I enjoyed studying Jon’s data and pulling together this blog post. It confirmed, as usual, that I know far less than I think I know. More importantly, it also provided data to say that the life science investment community is doing better than the current negative sentiment would suggest. While life science investing is not experiencing the current explosive growth that consumer internet is having, it is moving along at a solid pace – enough to provide reasonable returns to investors and to get products into the hands of patients who deserve the best care possible.
I should also take a second to provide a quick shout-out to those who are working hard to ramp up excitement for life science startups.
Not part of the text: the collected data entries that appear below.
(* ===== verification/BenchmarkReport.v ===== *)
(** * The benchmark program: its report

    The end of [main] in [apps/benchmark/epoll_loopback.cpp]: the lines printed after
    a run, from the configuration, the elapsed time and the latencies.
    [BenchmarkProcess] has the rest of [main]. *)

From stdpp Require Import sorting.
From S2P Require Import Prelude Os Codec Handler Connection BlockingTheorems CommandLine Doubles BenchmarkMain.

Definition usage : string :=
  "usage: pulsecore_epoll_benchmark " +:+
  "[--clients N] [--requests-per-client N] [--payload-size N] [--workers N] " +:+
  "[--message-type echo|work] [--work-iterations N]" +:+ newline.

(** [std::chrono::duration<double>(finished - started).count()]: the clock counts
    nanoseconds. *)
Definition seconds (started finished : Z) : double :=
  double_div (double_of_Z (finished - started)) (double_of_Z 1000000000).

Definition micros (x : double) : double := double_mul x (double_of_Z 1000000).

Abbreviation Prog := (M (St Console)).

Definition out (text : string) : Prog unit := print (fun c => c) (fun c _ => c) text.
Definition err (text : string) : Prog unit := print_error (fun c => c) (fun c _ => c) text.
Definition PrintUsage : Prog unit := err usage.

(** [std::cout << name << value << '\n']. *)
Definition line (name value : string) : Prog unit := out (name +:+ value +:+ newline).

(** The end of [main], after the error of a client was not rethrown. *)
Definition report (config : BenchmarkConfig) (elapsed : double) (latencies_seconds : list double) : Prog unit :=
  let total_requests := u64 (clients config * requests_per_client config) in
  frame_size_template ← BuildClientRequestTemplate 0 config;
  let round_trip_frame_bytes := double_mul (double_of_Z total_requests)
    (double_of_Z (u64 (kHeaderSize + len (request_payload frame_size_template) +
                       kHeaderSize + len (expected_response_payload frame_size_template)))) in
  let latencies_seconds := merge_sort double_le latencies_seconds in
  line "clients=" (decimal (clients config)) ;;
  line "workers=" (decimal (workers config)) ;;
  line "message_type=" (MessageTypeName (message_type config)) ;;
  (match message_type config with
   | kWork => line "work_iterations=" (decimal (work_iterations config))
   | kEcho => mret tt
   end) ;;
  line "requests_per_client=" (decimal (requests_per_client config)) ;;
  line "payload_bytes=" (decimal (payload_size config)) ;;
  line "total_requests=" (decimal total_requests) ;;
  line "elapsed_seconds=" (show_fixed elapsed) ;;
  line "requests_per_second=" (show_fixed (double_div (double_of_Z total_requests) elapsed)) ;;
  line "round_trip_frame_mib_per_second=" (show_fixed
    (double_div (double_div round_trip_frame_bytes (double_mul (double_of_Z 1024) (double_of_Z 1024))) elapsed)) ;;
  p50 ← the (PercentileMicros double_zero micros latencies_seconds 50);
  line "latency_p50_us=" (show_fixed p50) ;;
  p95 ← the (PercentileMicros double_zero micros latencies_seconds 95);
  line "latency_p95_us=" (show_fixed p95) ;;
  p99 ← the (PercentileMicros double_zero micros latencies_seconds 99);
  line "latency_p99_us=" (show_fixed p99) ;;
  back ← the (zlookup latencies_seconds (len latencies_seconds - 1));   (** [latencies_seconds.back()] *)
  line "latency_max_us=" (show_fixed (micros back)).

(** ** The report *)

(** The text, with the latencies at the three ranks and the greatest. *)
Definition report_text (config : BenchmarkConfig) (t : ClientRequestTemplate) (elapsed p50 p95 p99 most : double) : string :=
  let total := clients config * requests_per_client config in
  let bytes := 2 * kHeaderSize + len (request_payload t) + len (expected_response_payload t) in
  let item name value := name +:+ value +:+ newline in
  item "clients=" (decimal (clients config)) +:+
  item "workers=" (decimal (workers config)) +:+
  item "message_type=" (MessageTypeName (message_type config)) +:+
  match message_type config with
  | kWork => item "work_iterations=" (decimal (work_iterations config)) | kEcho => "" end +:+
  item "requests_per_client=" (decimal (requests_per_client config)) +:+
  item "payload_bytes=" (decimal (payload_size config)) +:+
  item "total_requests=" (decimal total) +:+
  item "elapsed_seconds=" (show_fixed elapsed) +:+
  item "requests_per_second=" (show_fixed (double_div (double_of_Z total) elapsed)) +:+
  item "round_trip_frame_mib_per_second=" (show_fixed
    (double_div (double_div (double_mul (double_of_Z total) (double_of_Z bytes))
      (double_of_Z 1048576)) elapsed)) +:+
  item "latency_p50_us=" (show_fixed (micros p50)) +:+
  item "latency_p95_us=" (show_fixed (micros p95)) +:+
  item "latency_p99_us=" (show_fixed (micros p99)) +:+
  item "latency_max_us=" (show_fixed (micros most)).

(** [x] is the percentile of [latencies] by the nearest rank. *)
Definition nearest_rank (latencies : list double) (percentile : Z) (x : double) : Prop :=
  x ∈ latencies /\
  percentile * len latencies <= 100 * len (filter (fun y => double_le y x) latencies) /\
  100 * len (filter (fun y => ~ double_le x y) latencies) < percentile * len latencies.

(** The vector of latencies is in memory: 2^57 bytes are addressable. *)
Definition fits_memory {A} (l : list A) : Prop := 8 * len l <= 2 ^ 57.

Lemma percentile_of_latencies latencies percentile :
  latencies <> [] -> fits_memory latencies -> 1 <= percentile <= 100 ->
  exists x, PercentileMicros double_zero micros (merge_sort double_le latencies) percentile = Some (micros x) /\
    nearest_rank latencies percentile x.
Proof.
  intros Hne Hfit Hp. unfold fits_memory in Hfit.
  destruct (percentile_spec double_le double_zero micros latencies percentile) as (x & Hx & Hper & Hle & Hlt);
    [done|done|nia|]. by exists x.
Qed.

Lemma greatest_latency latencies :
  latencies <> [] ->
  exists x, zlookup (merge_sort double_le latencies) (len (merge_sort double_le latencies) - 1) = Some x /\
    x ∈ latencies /\ forall y, y ∈ latencies -> double_le y x.
Proof.
  intros Hne. set (sorted := merge_sort double_le latencies).
  assert (sorted ≡ₚ latencies) as Hperm by apply merge_sort_Permutation.
  assert (StronglySorted double_le sorted) as Hs by (apply (StronglySorted_merge_sort _)).
  destruct sorted as [|x sorted' _] using rev_ind.
  { by apply Permutation_nil_l in Hperm. }
  exists x. split; [|split].
  - unfold zlookup. rewrite len_app. change (len [x]) with 1. rewrite bool_decide_eq_true_2 by len_lia.
    replace (Z.to_nat _) with (length sorted') by (unfold len; lia). by apply list_lookup_middle.
  - rewrite <- Hperm. apply elem_of_app. right. by apply list_elem_of_singleton.
  - intros y Hy. rewrite <- Hperm in Hy. apply StronglySorted_app in Hs as (Hcross & _ & _).
    apply elem_of_app in Hy as [Hy| ->%list_elem_of_singleton]; [|done].
    apply Hcross; [done|by apply list_elem_of_singleton].
Qed.

(** Output only adds to the text of a stream. *)
Lemma wp_line {A} name value (f : unit -> M (St Console) A) Q E c h :
  wp (f tt) Q E (mkSt {| cout := cout c +:+ (name +:+ value +:+ newline); cerr := cerr c |} h) ->
  wp (line name value ≫= f) Q E (mkSt c h).
Proof. intros H. by apply wp_bind, wp_print. Qed.

Lemma report_spec config elapsed latencies t c h E :
  config_ok config -> config_fits config ->
  len latencies = clients config * requests_per_client config -> fits_memory latencies ->
  (forall s : St Console, BuildClientRequestTemplate 0 config s = (Return t, s)) ->
  len (request_payload t) <= kMaxPayloadSize -> len (expected_response_payload t) <= kMaxPayloadSize ->
  wp (report config elapsed latencies)
    (fun _ s => exists p50 p95 p99 most,
       s = mkSt {| cout := cout c +:+ report_text config t elapsed p50 p95 p99 most; cerr := cerr c |} h /\
       nearest_rank latencies 50 p50 /\ nearest_rank latencies 95 p95 /\ nearest_rank latencies 99 p99 /\
       most ∈ latencies /\ forall y, y ∈ latencies -> double_le y most) E (mkSt c h).
Proof.
  intros Hc [Hmax _] Hlen Hmem Ht Hreq Hresp. pose proof Hc as (Hcl & Hrq & _).
  assert (latencies <> []) as Hne by (intros ->; rewrite len_nil in Hlen; nia).
  destruct (percentile_of_latencies latencies 50 Hne Hmem ltac:(lia)) as (p50 & H50 & R50).
  destruct (percentile_of_latencies latencies 95 Hne Hmem ltac:(lia)) as (p95 & H95 & R95).
  destruct (percentile_of_latencies latencies 99 Hne Hmem ltac:(lia)) as (p99 & H99 & R99).
  destruct (greatest_latency latencies Hne) as (most & Hmost & Hin & Hall).
  unfold report. apply wp_bind. unfold wp at 1. rewrite Ht.
  pose proof (len_nonneg (request_payload t)). pose proof (len_nonneg (expected_response_payload t)).
  unfold kMaxPayloadSize, u64_max in *.
  rewrite (u64_id (_ * _)) by (unfold is_u64; nia).
  rewrite (u64_id (_ + _)) by (unfold is_u64, kHeaderSize; lia).
  replace (kHeaderSize + _ + kHeaderSize + _)
    with (2 * kHeaderSize + len (request_payload t) + len (expected_response_payload t)) by lia.
  change (double_mul (double_of_Z 1024) (double_of_Z 1024)) with (double_of_Z 1048576).
  do 3 apply wp_line. apply wp_bind.
  destruct (message_type config) eqn:Htype; [apply wp_ret|apply wp_print].
  all: do 6 apply wp_line; apply wp_bind; eapply wp_the; [exact H50|].
  all: apply wp_line, wp_bind; eapply wp_the; [exact H95|].
  all: apply wp_line, wp_bind; eapply wp_the; [exact H99|].
  all: apply wp_line, wp_bind; eapply wp_the; [exact Hmost|].
  all: apply wp_print; exists p50, p95, p99, most; split; [|by split_and!].
  all: unfold report_text; rewrite Htype; simpl cout; simpl cerr; by rewrite !string_app_assoc.
Qed.
(** The template does not depend on the state it is computed in. *)
Lemma template_anywhere {S S'} i config (s s1 : S) t (s' : S') :
  BuildClientRequestTemplate i config s = (Return t, s1) ->
  BuildClientRequestTemplate i config s' = (Return t, s').
Proof.
  unfold BuildClientRequestTemplate. destruct (message_type config); [by intros [= <- _]|].
  destruct (HandleRequest _) as [m|]; [|done]. unfold mbind, M_bind. simpl.
  case_match; [done|by intros [= <- _]].
Qed.

Lemma template_sizes t :
  template_ok t -> len (request_payload t) <= kMaxPayloadSize /\ len (expected_response_payload t) <= kMaxPayloadSize.
Proof.
  intros Ht. destruct (Ht 0 ltac:(by_decide)) as [Hv Hr].
  pose proof (respond_spec_valid _ Hv) as Hw. rewrite Hr in Hw.
  split; [apply Hv|apply Hw].
Qed.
First, to Bruce Booth who continues to tell the world about how great the biotech IPO class of 2010 is performing. That is not an easy task given the amount of hype and press coverage currently being directed toward LinkedIn, Facebook, Twitter, and Zygna. And second, to Canaan Partners and Safeguard Scientifics for finding an asset (see FierceBiotech press release) that no one believed in and turning it into one of the best investments ever made by a life science fund.